Why are you guys clearing the color buffer??? Don't you touch each pixel with at least a skybox? Fast clears apply to the Z-buffer AFAIK. Color compression only applies for AA, which isn't supported with FP16 anyway, so that's a separate argument. If you want AA, FP16 isn't an option.
DeanoC, RSX would likely only realistically fill 5 ARGB8 pixels per clock with Z enabled (see the B3D 7600GT review), so the fillrate reduction is moot since bandwidth is the limiting factor. Half ROP rate has no consequence here. It's the bandwidth that matters.
nAo said:
On paper your computation is correct, in the real world, imho, it's not.
I believe modern GPUs are still more efficient at handling 32 bit colors reads from/writes to memory, moreover a full screen pass would be way more efficient at using the available bandwidth than a color pass. I'm not saying you're wrong, though I'm not sure that disequation is correct in the real world, you can't add bandwidth that way.
I know the GF6 series (and hence probably the early PS3 dev kits) had a problem with 64-bit writes, and NVidia even has a paper on their site about using a pair of 2-channel FP16 textures instead of a 4-channel FP16 texture for improved efficiency during HDR rendering. I assumed GF7 and RSX improved here, but maybe not.

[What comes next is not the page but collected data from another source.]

(** A key that holds [no-] gives the key without it the default [true],
    provided no later entry of that name sets another; here for a name
    that is no key of the schema at all. *)
Lemma negation_default_unnamed options foo vn :
  In ("no-" +:+ foo, vn) options -> ~ In foo (map fst options) ->
  foo <> "__proto__" ->
  oget foo (m_default (tables options)) = Some (PBool true).
Proof.
  intros Hn Hfoo Hp.
  destruct (in_split _ _ Hn) as (pre & post & E). unfold tables. rewrite E.
  replace (pre ++ ("no-" +:+ foo, vn) :: post)
    with ((pre ++ [("no-" +:+ foo, vn)]) ++ post)
    by (rewrite <- app_assoc; reflexivity).
  rewrite buildOptions_app. apply buildOptions_default_kept.
  - exact Hp.
  - apply (negation_step_default pre ("no-" +:+ foo) vn eq_refl Hp).
  - intros [k v] He Hk. simpl in Hk. subst k. exfalso. apply Hfoo.
    rewrite E, map_app. apply in_app_iff. right. right.
    change foo with (fst (foo, v)). apply in_map. exact He.
Qed.

(** X8.  A schema that declares [no-foo] but no option [foo] (as cmd.js
    does with [no-quit]): [buildOptions] makes [foo] a property that is
    [true] when the arguments do not set it and [false] after [--no-foo],
    and the templates leave it as the flags gave it. *)
Theorem negation_without_option
    (options : list (string * OptionSpec)) (foo : string) (vn : OptionSpec) :
  In ("no-" +:+ foo, vn) options -> ~ In foo (map fst options) ->
  Flag.name foo = true -> foo <> "__proto__" ->
  schema_ok (tables options) = true ->
  Flag.declared (flags_of options) foo = false ->
  Flag.private (flags_of options) (m_default (tables options)) foo = true ->
  (forall args,
      reads_flags options args -> never_sets options foo args ->
      field foo (minimistPrettyParse args (Some options) None) = Some vtrue)
  /\ (forall pre post,
      ~ In "--" pre ->
      reads_flags options (pre ++ post) ->
      never_sets options foo (pre ++ post) ->
      field foo (minimistPrettyParse (pre ++ ("--no-" +:+ foo) :: post)
                                     (Some options) None)
      = Some vfalse)
  /\ (forall args commands r,
      unbound commands foo ->
      minimistPrettyParse args (Some options) (Some commands) = Return r ->
      r !! foo = field foo (minimistPrettyParse args (Some options) None)).
Proof.
  intros Hn Hfoo Hname Hp Hok Hun Hpriv.
  pose proof (negation_default_unnamed _ _ _ Hn Hfoo Hp) as Hdef.
  assert (Hany : ~ In foo (any_of options))
    by (intros H; apply Hfoo, any_of_key, H).
  destruct (undeclared_parts _ _ Hun) as (Hnb & Hself).
  split; [|split].
  - intros args Hk Hs.
    destruct (absent_default _ Hok foo _ Hnb Hself Hdef Hpriv args Hk Hs)
      as (r & Hr & Hv).
    rewrite (parse_flags _ _ _ Hr). simpl.
    rewrite (normalize_frame _ _ _ Hany). exact Hv.
  - intros pre post Hpre Hk Hs.
    destruct (negated_defaulted _ Hok foo _ Hnb Hself Hdef Hpriv pre post
                Hname Hpre Hk Hs) as (r & Hr & Hv).
    rewrite (parse_flags _ _ _ Hr). simpl.
    rewrite (normalize_frame _ _ _ Hany). exact Hv.
  - intros args commands r. apply parse_commands_field.
Qed.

As for not being able to "add bandwidth that way", note that this way emphasizes the advantages of NAO32 the most. Once you throw in all the other factors, they reduce the impact of NAO32. I'm basically saying that while RSX is writing the extra 4 bytes per pixel for FP16, the rest of the chip is completely stalled. See my next post for a more clear explanation.
DeanoC said:
If we assume a z-prepass for perfect 1 hit colour writes, the conversion will cost 1/2 a framebuffer worth of writes (as you wrote the opaque buffer at twice the speed but the FP16 conversion will be still at the half ROP rate).
Most hardware has a relatively low triangle setup rate, so the z-prepass isn't nessecarly a good idea and then the case for NAO32 gets even stronger... I.e. Lets say overdraw 1.5x (If we normalise the FP16 case of 8 ROPS to 1, we get FP16 = 1.5 (1.5*1) NAO32 = 1.75 (1.5*0.5+ 1*1) ). So its now just an extra 1/4 of framebuffer writes, which will reduce the more overdraw we have...

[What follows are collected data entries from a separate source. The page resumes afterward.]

Lemma handleSend_catch_spec err a :
  let a' := handleSend_catch err a in
  world a' = world a ∧ suspended a' = suspended a ∧ sent a' = sent a ∧
  isLoading (hooks a') = isLoading (hooks a) ∧
  sessionManagerRef (hooks a') = sessionManagerRef (hooks a) ∧
  ∃ errorMessage : object,
    messages (hooks a') = messages (hooks a) ++ [errorMessage] ∧
    get errorMessage "type" = VJson (JStr "error") ∧
    get errorMessage "content" =
      VJson (JStr match err with
                  | Error _ message => message
                  | NonError => "Failed to get response"
                  end).
Proof. cbn. repeat split. by eexists. Qed.

(** What the rest of [handleSend] does once the API call has settled. *)
Lemma handleSend_resume_spec fr r a :
  let a' := handleSend_resume fr r a in
  isLoading (hooks a') = false ∧ suspended a' = suspended a ∧
  sent a' = sent a ∧
  sessionManagerRef (hooks a') = sessionManagerRef (hooks a) ∧
  chatApiRef (hooks a') = chatApiRef (hooks a) ∧
  ∃ suffix, messages (hooks a') = messages (hooks a) ++ suffix.
Proof.
  cbn zeta. unfold handleSend_resume. destruct r as [response|err].
  - destruct (json_prop response "message_id") as [message_id|]; cbn;
      [|repeat split; by eexists].
    destruct (json_prop response "answer") as [answer|]; cbn;
      [|repeat split; by eexists].
    destruct (json_prop response "sources") as [sources|]; cbn;
      [|repeat split; by eexists].
    destruct (json_prop response "confidence") as [confidence|]; cbn;
      [|repeat split; by eexists].
    destruct (sessionManagerRef (hooks a)) eqn:Href.
    + match goal with
      | |- context [saveConversation ?l ?w] =>
          destruct (saveConversation l w) as [[[]|e] w']
      end; cbn.
      * repeat split; try done. by eexists.
      * repeat split; try done. eexists. by rewrite <- app_assoc.
    + cbn. repeat split; try done. by eexists.
  - cbn. repeat split. by eexists.
Qed.

(** Starting a send: either nothing happens, or the user message is
    appended, the component starts loading and one call is suspended on
    one new request. *)
Lemma handleSend_spec question useSelection a :
  let a' := handleSend question useSelection a in
  a' = a ∨
  (world a' = world a ∧
   isLoading (hooks a') = true ∧ inputValue (hooks a') = "" ∧
   sessionManagerRef (hooks a') = sessionManagerRef (hooks a) ∧
   chatApiRef (hooks a') = chatApiRef (hooks a) ∧
   is_Some (chatApiRef (hooks a)) ∧
   ∃ userMessage req,
     messages (hooks a') = messages (hooks a) ++ [userMessage] ∧
     get userMessage "type" = VJson (JStr "user") ∧
     suspended a' = suspended a ++ [{| f_messages := messages (hooks a);
                                       f_userMessage := userMessage;
                                       f_resume := ChatAPI.after_fetch |}] ∧
     sent a' = sent a ++ [req]) ∨
  (world a' = world a ∧ isLoading (hooks a') = false ∧
   suspended a' = suspended a ∧ sent a' = sent a ∧
   sessionManagerRef (hooks a') = sessionManagerRef (hooks a) ∧
   chatApiRef (hooks a') = chatApiRef (hooks a) ∧
   is_Some (chatApiRef (hooks a)) ∧
   ∃ suffix, messages (hooks a') = messages (hooks a) ++ suffix).
Proof.
  cbn zeta. unfold handleSend.
  destruct (negb (nonempty (trim question)) || negb (jsval_truthy (session (hooks a)))
            || negb (bool_decide (is_Some (chatApiRef (hooks a))))) eqn:Hguard;
    [by left|].
  right.
  assert (is_Some (chatApiRef (hooks a))) as Hapi.
  { apply orb_false_elim in Hguard as [_ Hg]. apply negb_false_iff in Hg.
    by apply bool_decide_eq_true in Hg. }
  destruct (session_prop (session (hooks a)) "id") as [sessionId|].
  - left. destruct (useSelection && nonempty (selectedText (hooks a))); cbn;
      repeat split; try done; by eexists _, _.
  - right. cbn. repeat split; try done. eexists. by rewrite <- app_assoc.
Qed.

Lemma mount_spec a :
  let a' := mount a in
  isLoading (hooks a') = isLoading (hooks a) ∧
  suspended a' = suspended a ∧ sent a' = sent a ∧
  sessionManagerRef (hooks a') = true ∧ is_Some (chatApiRef (hooks a')).
Proof.
  cbn zeta. unfold mount. cbn [world hooks on_hooks].
  destruct (getSession (world a)) as [[existing|e] w]; [|by cbn].
  destruct (json_truthy existing).
  - destruct (getConversationHistory w) as [[[saved|]|e] w']; by cbn.
  - destruct (createSession None w) as [[s|e] w0]; [|by cbn].
    destruct (getConversationHistory w0) as [[[saved|]|e] w']; by cbn.
Qed.

Lemma handleClearHistory_spec confirmed a :
  let a' := handleClearHistory confirmed a in
  isLoading (hooks a') = isLoading (hooks a) ∧
  suspended a' = suspended a ∧ sent a' = sent a ∧
  sessionManagerRef (hooks a') = sessionManagerRef (hooks a) ∧
  chatApiRef (hooks a') = chatApiRef (hooks a) ∧
  session (hooks a') = session (hooks a) ∧
  messages (hooks a') = (if confirmed then [] else messages (hooks a)).
Proof.
  cbn zeta. unfold handleClearHistory. destruct confirmed; [|done].
  destruct (sessionManagerRef (hooks a)) eqn:Href; cbn; by rewrite ?Href.
Qed.

Lemma handleNewSession_spec confirmed a :
  let a' := handleNewSession confirmed a in
  isLoading (hooks a') = isLoading (hooks a) ∧
  suspended a' = suspended a ∧ sent a' = sent a ∧
  sessionManagerRef (hooks a') = sessionManagerRef (hooks a) ∧
  chatApiRef (hooks a') = chatApiRef (hooks a) ∧
  messages (hooks a') = (if confirmed then [] else messages (hooks a)).
Proof.
  cbn zeta. unfold handleNewSession. destruct confirmed; [|done].
  destruct (sessionManagerRef (hooks a)) eqn:Href; [|cbn; by rewrite ?Href].
  destruct (createSession None (world a)) as [[s|e] w]; cbn; by rewrite ?Href.
Qed.

Lemma handleSelection_spec selection a :
  let a' := handleSelection selection a in
  isLoading (hooks a') = isLoading (hooks a) ∧
  suspended a' = suspended a ∧ sent a' = sent a ∧ world a' = world a ∧
  sessionManagerRef (hooks a') = sessionManagerRef (hooks a) ∧
  chatApiRef (hooks a') = chatApiRef (hooks a) ∧
  messages (hooks a') = messages (hooks a).
Proof.
  cbn zeta. unfold handleSelection. destruct selection as [s|]; [|done].
  by destruct (nonempty (trim s) && (10 <? String_length (trim s))%nat).
Qed.

(** A settling fetch: nothing happens when no call waits at [i]; a call
    that fetches again stays suspended; otherwise the call is taken off
    and [handleSend] runs to its end. *)
Lemma settle_spec i out a :
  settle i out a =
    match suspended a !! i with
    | None => a
    | Some fr =>
        match f_resume fr out with
        | Await req k =>
            on_suspended <[i := {| f_messages := f_messages fr;
                                   f_userMessage := f_userMessage fr;
                                   f_resume := k |}]>
                         (fetch req a)
        | Done r => handleSend_resume fr r (on_suspended (delete i) a)
        end
    end.
Proof. reflexivity. Qed.

Lemma dispatch_single_flight e a :
  single_flight_inv a → single_flight_inv (dispatch e a).
Proof.
  intros Hinv. unfold single_flight_inv in *.
  destruct e as [ | | |text|key shiftKey| | |confirmed|confirmed|id|selection
                |i out|t]; cbn [dispatch].
  - destruct (sessionManagerRef (hooks a)); [done|].
    destruct (mount_spec a) as (-> & -> & _). done.
  - by destruct (isOpen (hooks a)).
  - by destruct (isOpen (hooks a)).
  - by destruct (isOpen (hooks a) && negb (isLoading (hooks a))).
  - destruct (isOpen (hooks a) && negb (isLoading (hooks a))) eqn:Hen; [|done].
    destruct (String.eqb key "Enter" && negb shiftKey); [|done].
    apply andb_true_iff in Hen as [_ Hl]. apply negb_true_iff in Hl.
    destruct Hinv as [[Hl' _]|[_ Hs]]; [congruence|].
    destruct (handleSend_spec (inputValue (hooks a)) false a)
      as [->|[(_ & -> & _ & _ & _ & _ & um & req & _ & _ & -> & _)
             |(_ & -> & -> & _)]].
    + by right.
    + left. split; [done|]. rewrite Hs. by eexists.
    + by right.
  - destruct (isOpen (hooks a) && negb (isLoading (hooks a)
              || negb (nonempty (trim (inputValue (hooks a)))))) eqn:Hen; [|done].
    apply andb_true_iff in Hen as [_ Hl]. apply negb_true_iff in Hl.
    apply orb_false_elim in Hl as [Hl _].
    destruct Hinv as [[Hl' _]|[_ Hs]]; [congruence|].
    destruct (handleSend_spec (inputValue (hooks a)) false a)
      as [->|[(_ & -> & _ & _ & _ & _ & um & req & _ & _ & -> & _)
             |(_ & -> & -> & _)]].
    + by right.
    + left. split; [done|]. rewrite Hs. by eexists.
    + by right.
  - by destruct (isOpen (hooks a)).
  - destruct (isOpen (hooks a) && showMenu (hooks a)); [|done].
    by destruct (handleClearHistory_spec confirmed a) as (-> & -> & _).
  - destruct (isOpen (hooks a) && showMenu (hooks a)); [|done].
    by destruct (handleNewSession_spec confirmed a) as (-> & -> & _).
  - by destruct (isOpen (hooks a)).
  - destruct (sessionManagerRef (hooks a)); [|done].
    by destruct (handleSelection_spec selection a) as (-> & -> & _).
  - rewrite settle_spec. destruct (suspended a !! i) as [fr|] eqn:Hi; [|done].
    destruct Hinv as [[Hl [fr0 Hs]]|[_ Hs]]; [|by rewrite Hs in Hi].
    rewrite Hs in Hi. destruct i as [|i]; [|done].
    destruct (f_resume fr out) as [r|req k].
    + right.
      destruct (handleSend_resume_spec fr r (on_suspended (delete 0%nat) a))
        as (-> & -> & _). cbn. by rewrite Hs.
    + left. cbn. split; [done|]. rewrite Hs. by eexists.
  - done.
Qed.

I really have no idea what you're talking about here. Are you making the argument with respect to ROP rate? RSX will
never reach a rate of 8 pix/clk even for ARGB8.
In practise (at least on our data...) all the other stuff that is lost (and hard to get figures on) with FP16 adds up very quickly.
Ignoring MSAA, with a z-prepass it might just be worth using FP16 over NAO32 but turn on MSAA and turn off a z-prepass and the balence moves well into NAO32s favour IMHO
Well, my calculations ignored a z-prepass. 1.5x real overdraw (2.5x using your terminology) is a lot when hardware has top of the pipe Z reject. As for MSAA, well, you can't have FP16 with so NAO32 is the only option.
Just want to clear something up: I'm not dissing NAO32 or the work you've done. The quality improvement from being able to enable AA is awesome. I'm just saying that the performance advantage, if present, speaks more about NVidia's FP16 deficiencies. I'm sure some people in this forum think NAO32 halves the bandwidth requirement of HDR and is a perfect substitute for FP16, when things aren't so simple.